¿Y cómo se aprende a escuchar?
Soy parte de una enorme generación educada para decir lo que piensa en el instante en el que lo piensa. Crecí educada por lemas poderosísimos tanto en lo público como en lo privado que movieron al mundo hacia un lugar muy peligroso, la no reflexión. Decir lo que uno piensa y defender eso desde la emoción es una trampa con la que nos vamos tropezando en la vida y algunos, sólo algunos han aprendido a justamente no decir lo que piensan sin que eso les implique silenciarse. Después de siglos de opresión (si es que esta haya terminado) bajo formas como el racismo, el clasismo, la misoginia y los distintos abusos de poder, como si se tratara de un efecto pendular, el mundo gritó con todas sus fuerzas y de una vez por todas montando un coro de locos ansiosos que parecía más que cantar, suplicar la atención de quien fuera y como fuera. Cada una de las voces sobrepasó a la otra donde en lugar de abrir conversaciones, jugamos a robarnos el aliento y un día después de tanto gritar, se fue la voz, la de verdad y nos quedamos sin habla, pero con una impotencia histérica de no haber sido escuchados por nadie. Quien más polarice, quien más dramatice, quien más grite, quien más llame la atención, “más gana”, o eso parece. El diálogo perdió un lugar preponderante en las sobremesas, en las salas de espera y otros lugares. Por eso ahora, cada vez que escucho que alguien elogia a otro sobre la importancia que tiene su opinión me pregunto si eso es verdad o si esta opinión será solo utilizada para su propio grito (ego), para sumar decibeles a la necesidad de quien pretende estar escuchando. Por eso ahora, pienso, que el valor no está en decir lo que uno piensa sino en escuchar lo que los demás dicen, sienten, hacen. Si hablar de lo que es necesario es muy difícil, escuchar, he descubierto, es la tarea más ardua a la que me he enfrentado.

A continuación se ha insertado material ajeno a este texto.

(** The operations of the handle: the master is cloned, then read or
    written. *)
Definition pty_write (clone : result () string) (written : result N string) : result N SessionError :=
  match clone with
  | Err e => Err (PtyFailed ("clone master fd: " +:+ e))
  | Ok _ => match written with Err e => Err (PtyFailed ("write to master fd: " +:+ e)) | Ok n => Ok n end
  end.
Definition pty_read (clone : result () string) (got : result N string) : result N SessionError :=
  match clone with
  | Err e => Err (PtyFailed ("clone master fd: " +:+ e))
  | Ok _ => match got with Err e => Err (PtyFailed ("read from master fd: " +:+ e)) | Ok n => Ok n end
  end.
Definition pty_resize (ioctl : N → N → Z) (last_os_error : string) (rows cols : N) : result () SessionError :=
  if (ioctl rows cols <? 0)%Z then Err (PtyFailed ("TIOCSWINSZ ioctl failed: " +:+ last_os_error)) else Ok tt.

(** ** Properties *)

(** *** What a principal can put into the audit command *)

(** The bytes a shell reads as part of a plain word. *)
Definition inert (a : ascii) : bool :=
  (128 <=? N_of_ascii a)%N || ascii_alphanumeric a || bool_decide (a ∈ ["@"; "."; "-"; "_"]%char).
(** The other bytes of a string, in order. *)
Fixpoint active (s : string) : string :=
  match s with EmptyString => "" | String a s' => if inert a then active s' else String a (active s') end.

Lemma active_append s p : active (s +:+ p) = active s +:+ active p.
Proof.
  induction s as [|a s IH]; [done|]. rewrite append_cons. simpl. rewrite IH. by destruct (inert a).
Qed.

Lemma continuation_inert a : is_continuation a = true → inert a = true.
Proof. by destruct a as [[] [] [] [] [] [] [] []]. Qed.

Lemma split_chars_shape s :
  active (split_chars s).1 = "" ∧
  Forall (λ c, match c with String a p => active p = "" | EmptyString => False end) (split_chars s).2.
Proof.
  induction s as [|a s IH]; simpl; [by split|]. destruct (split_chars s) as [p l]. destruct IH as [Hp Hl].
  destruct (is_continuation a) eqn:E; simpl; [|by split; [|constructor]].
  by rewrite (continuation_inert _ E).
Qed.

Lemma safe_char_active u a p : active p = "" → safe_char u (String a p) = true → active (String a p) = "".
Proof.
  intros Hp Hs. simpl. destruct (inert a) eqn:Ha; [done|]. exfalso. revert Hs Ha. unfold safe_char, inert. simpl.
  destruct (N.ltb_spec (N_of_ascii a) 128) as [Hlt|Hge]; [|by rewrite (proj2 (N.leb_le _ _) Hge)].
  intros Hs Ha. apply orb_false_iff in Ha as [Ha Hin]. apply orb_false_iff in Ha as [_ Ha]. rewrite Ha in Hs. simpl in Hs.
  apply bool_decide_eq_false in Hin.
  rewrite !orb_true_iff, !bool_decide_eq_true in Hs. apply Hin.
  destruct Hs as [[[Hs|Hs]|Hs]|Hs]; inversion Hs; set_solver.
Qed.

Lemma concat_cons c l : String.concat "" (c :: l) = c +:+ String.concat "" l.
Proof. destruct l; simpl; [by rewrite append_nil_r|]. by change (String.append "" ?s) with s. Qed.

Lemma safe_principal_inert u who : active (safe_principal u who) = "".
Proof.
  unfold safe_principal, chars. destruct (split_chars who) as [p l] eqn:E.
  pose proof (split_chars_shape who) as [Hp Hl]. rewrite E in Hp, Hl. simpl in *.
  assert (Forall (λ c, safe_char u c = true → active c = "") (if Str.is_empty p then l else p :: l)) as Hall.
  { assert (Forall (λ c, safe_char u c = true → active c = "") l) as Hl'.
    { eapply Forall_impl; [exact Hl|]. intros [|a q]; [done|]. apply safe_char_active. }
    destruct (Str.is_empty p); [done|]. by constructor. }
  clear E Hp Hl. induction Hall as [|c cs Hc Hcs IH]; [done|].
  destruct (decide (safe_char u c = true)) as [Hs|Hs]; [|by rewrite filter_cons_False].
  rewrite filter_cons_True, concat_cons, active_append, IH by done. rewrite Hc by done. done.
Qed.

(** C39: whoever the user claims to be, the command the shell runs at every
    prompt has the quotes, expansions, redirections, spaces and separators of
    the program's own text, in that order, and no other: with a session id of
    letters, digits and dashes (as UUIDs are), the principal adds no byte a
    shell gives a meaning to. *)
Theorem prompt_command_injection_free u id who :
  active id = "" → active (prompt_command id (safe_principal u who)) = active (prompt_command "" "").
Proof.
  intros Hid. unfold prompt_command. rewrite !active_append, Hid, safe_principal_inert. reflexivity.
Qed.

(** *** What is on the PATH of the shell *)

(** The first file of that name on a list of directories. *)
Definition which (files : string → bool) (dirs : list string) (cmd : string) : option string :=
  snd <$> list_find (λ p, files p = true) ((λ dir, path_join dir cmd) <$> dirs).
Definition basename (p : string) : string := from_option snd p (rsplit_once "/"%char p).
(** A file name without a slash. *)
Definition file_name (c : string) : Prop := char_free "/" c = true.

Lemma file_name_not_absolute c : file_name c → Str.starts_with c "/" = false.
Proof.
  unfold file_name, Str.starts_with. destruct c as [|a c]; simpl; [done|]. intros [Ha _]%andb_true_iff.
  apply negb_true_iff, bool_decide_eq_false in Ha. by destruct (decide _) as [<-|].
Qed.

No cargar una conversación pública o privada, nacional o personal de historia propia o colectiva, de revoluciones internas y las más viles emociones o en el mejor caso de ilusiones y fantasías sobre lo que el otro quiere o dice que quiere es quizá el reto más grande. Poder emitir un mensaje con claridad y con las emociones contenidas es un esfuerzo que debería ser cotidiano, poder escuchar un mensaje con la misma claridad y las mismas emociones contenidas es el resquebrajamiento de una generación hambrienta de atención y de respuestas instantáneas. La opinión de todos, las necesidades de todos, las penas y alegrías de todos son importantes y han de ser comunicadas, pero para mí hoy la necesidad más grande es la de encontrar una escucha atenta y contenida, lúcida y leal. Poder serlo, en primer lugar, es la más grande tarea de vida.

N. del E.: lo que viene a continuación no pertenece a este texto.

(* ===== verification/JournalServer.v ===== *)
(** * The journal server

    What surrounds the services of the journal: the certificate authority
    (crates/pact-journal/src/ca.rs), the telemetry endpoints (telemetry.rs)
    and the start of the server with the services it registers (main.rs).
    The certificate library is an interface, the Raft node, the disks and the
    sockets are arguments. *)

From S2P Require Import Prelude Text Types JournalState JournalInvariants JournalProperties Raft.
From S2P Require Import EnrollmentService Whitelist Iam McpTools.
From stdpp Require Import options.
From Stdlib Require Import Ascii.

(** ** The certificate authority *)

(** The part of the certificate library the authority uses. *)
Class Rcgen := {
  Params : Type;
  KeyPair : Type;
  PublicKey : Type;
  Certificate : Type;
  default_params : Params;
  set_is_ca : Params → Params;
  push_common_name : string → Params → Params;
  key_from_pem : string → result KeyPair string;
  public_key : KeyPair → PublicKey;
  self_signed : Params → KeyPair → result Certificate string;
  signed_by : Params → PublicKey → Certificate → KeyPair → result Certificate string;
  csr_from_der : bytes → result (Params * PublicKey) string;
  cert_pem : Certificate → string;
}.

(** What the library documents of the certificates it signs: the subject and
    the key are those asked for, and the issuer's key verifies them. *)
Class RcgenLaws `(R : Rcgen) := {
  subject_of_params : Params → option string;
  subject : Certificate → option string;
  subject_key : Certificate → PublicKey;
  verifies : PublicKey → Certificate → Prop;
  subject_pushed cn p : subject_of_params (push_common_name cn p) = Some cn;
  signed_subject p k ca key c : signed_by p k ca key = Ok c → subject c = subject_of_params p;
  signed_key p k ca key c : signed_by p k ca key = Ok c → subject_key c = k;
  signed_verifies p k ca key c : signed_by p k ca key = Ok c → verifies (public_key key) c;
}.

Definition map_err {A E F} (f : E → F) (r : result A E) : result A F :=
  match r with Ok a => Ok a | Err e => Err (f e) end.

Section ca.
Context `{R : Rcgen}.

Record CaKeyManager := { ca_cert : Certificate; ca_key : KeyPair; ca_lifetime_seconds : N }.

(** [generated]: what [KeyPair::generate] gives. *)
Definition ca_generate (generated : result KeyPair string) (domain_id : string) (lifetime : N) : result CaKeyManager string :=
  let params := push_common_name ("pact-ca-" +:+ domain_id) (set_is_ca default_params) in
  let? key := map_err (λ e, "CA key generation failed: " +:+ e) generated in
  let? cert := map_err (λ e, "CA self-signing failed: " +:+ e) (self_signed params key) in
  Ok {| ca_cert := cert; ca_key := key; ca_lifetime_seconds := lifetime |}.

Definition ca_load (read : string → result string string) (ca_cert_path ca_key_path : string) (lifetime : N)
    : result CaKeyManager string :=
  let? ca_key_pem := map_err (λ e, "cannot read CA key " +:+ ca_key_path +:+ ": " +:+ e) (read ca_key_path) in
  let? _ := map_err (λ e, "cannot read CA cert " +:+ ca_cert_path +:+ ": " +:+ e) (read ca_cert_path) in
  let? key := map_err (λ e, "invalid CA key: " +:+ e) (key_from_pem ca_key_pem) in
  let params := push_common_name "pact-ca" (set_is_ca default_params) in
  let? cert := map_err (λ e, "failed to reconstruct CA cert: " +:+ e) (self_signed params key) in
  Ok {| ca_cert := cert; ca_key := key; ca_lifetime_seconds := lifetime |}.

Definition ca_cert_pem (ca : CaKeyManager) : string := cert_pem (ca_cert ca).

Definition node_common_name (node_id domain_id : string) : string := "pact-service-agent/" +:+ node_id +:+ "@" +:+ domain_id.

Para una generación que se siente a diario obligada a decir cómo se siente, dónde o con quién está, qué comió, qué vieron sus ojos o qué hicieron sus manos y qué opina de tal o cual asunto y a la que le han dicho que cada uno de estos conceptos es importantísimo comunicarlo en el momento preciso del hecho, la compulsión parece no estar en ese lado de la comunicación sino en la necesidad ansiosa de la escucha. No sé por dónde empezar, pero sé quiénes han sido buenas escuchas, por imitación será…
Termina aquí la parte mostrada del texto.